What you will do: Go through the listing below and show each line that has the word "before".

Excerpted records:

*** Block opens ***

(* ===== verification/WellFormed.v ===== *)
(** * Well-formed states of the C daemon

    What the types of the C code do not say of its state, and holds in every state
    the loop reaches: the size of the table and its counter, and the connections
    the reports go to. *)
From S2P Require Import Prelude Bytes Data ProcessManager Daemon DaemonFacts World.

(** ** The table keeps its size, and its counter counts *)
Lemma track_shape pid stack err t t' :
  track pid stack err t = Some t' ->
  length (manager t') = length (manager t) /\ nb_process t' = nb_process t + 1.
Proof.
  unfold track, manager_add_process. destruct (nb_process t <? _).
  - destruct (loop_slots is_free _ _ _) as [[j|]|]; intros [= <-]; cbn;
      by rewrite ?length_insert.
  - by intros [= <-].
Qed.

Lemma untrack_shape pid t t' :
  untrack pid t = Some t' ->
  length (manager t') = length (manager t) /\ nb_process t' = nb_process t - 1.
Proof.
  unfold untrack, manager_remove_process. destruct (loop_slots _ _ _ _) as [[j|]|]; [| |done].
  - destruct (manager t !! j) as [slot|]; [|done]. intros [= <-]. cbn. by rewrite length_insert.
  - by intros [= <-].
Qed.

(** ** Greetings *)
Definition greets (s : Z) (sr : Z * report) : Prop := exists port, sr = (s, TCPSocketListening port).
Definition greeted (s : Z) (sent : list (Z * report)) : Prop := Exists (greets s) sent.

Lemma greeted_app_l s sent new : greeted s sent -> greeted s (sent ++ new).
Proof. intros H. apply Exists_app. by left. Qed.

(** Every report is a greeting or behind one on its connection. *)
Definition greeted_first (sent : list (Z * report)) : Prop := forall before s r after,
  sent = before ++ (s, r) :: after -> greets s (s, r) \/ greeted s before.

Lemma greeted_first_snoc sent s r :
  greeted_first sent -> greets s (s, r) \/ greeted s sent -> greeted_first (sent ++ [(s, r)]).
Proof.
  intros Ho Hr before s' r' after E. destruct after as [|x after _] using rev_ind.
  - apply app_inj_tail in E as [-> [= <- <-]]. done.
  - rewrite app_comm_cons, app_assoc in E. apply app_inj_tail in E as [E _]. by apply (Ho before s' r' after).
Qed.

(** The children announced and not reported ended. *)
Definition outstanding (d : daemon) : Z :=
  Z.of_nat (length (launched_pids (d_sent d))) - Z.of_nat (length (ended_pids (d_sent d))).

*** Block closes ***

Written reply:
Definition greeted_first (sent : list (Z * report)) : Prop := forall before s r after,
  sent = before ++ (s, r) :: after -> greets s (s, r) \/ greeted s before.
  intros Ho Hr before s' r' after E. destruct after as [|x after _] using rev_ind.
  - rewrite app_comm_cons, app_assoc in E. apply app_inj_tail in E as [E _]. by apply (Ho before s' r' after).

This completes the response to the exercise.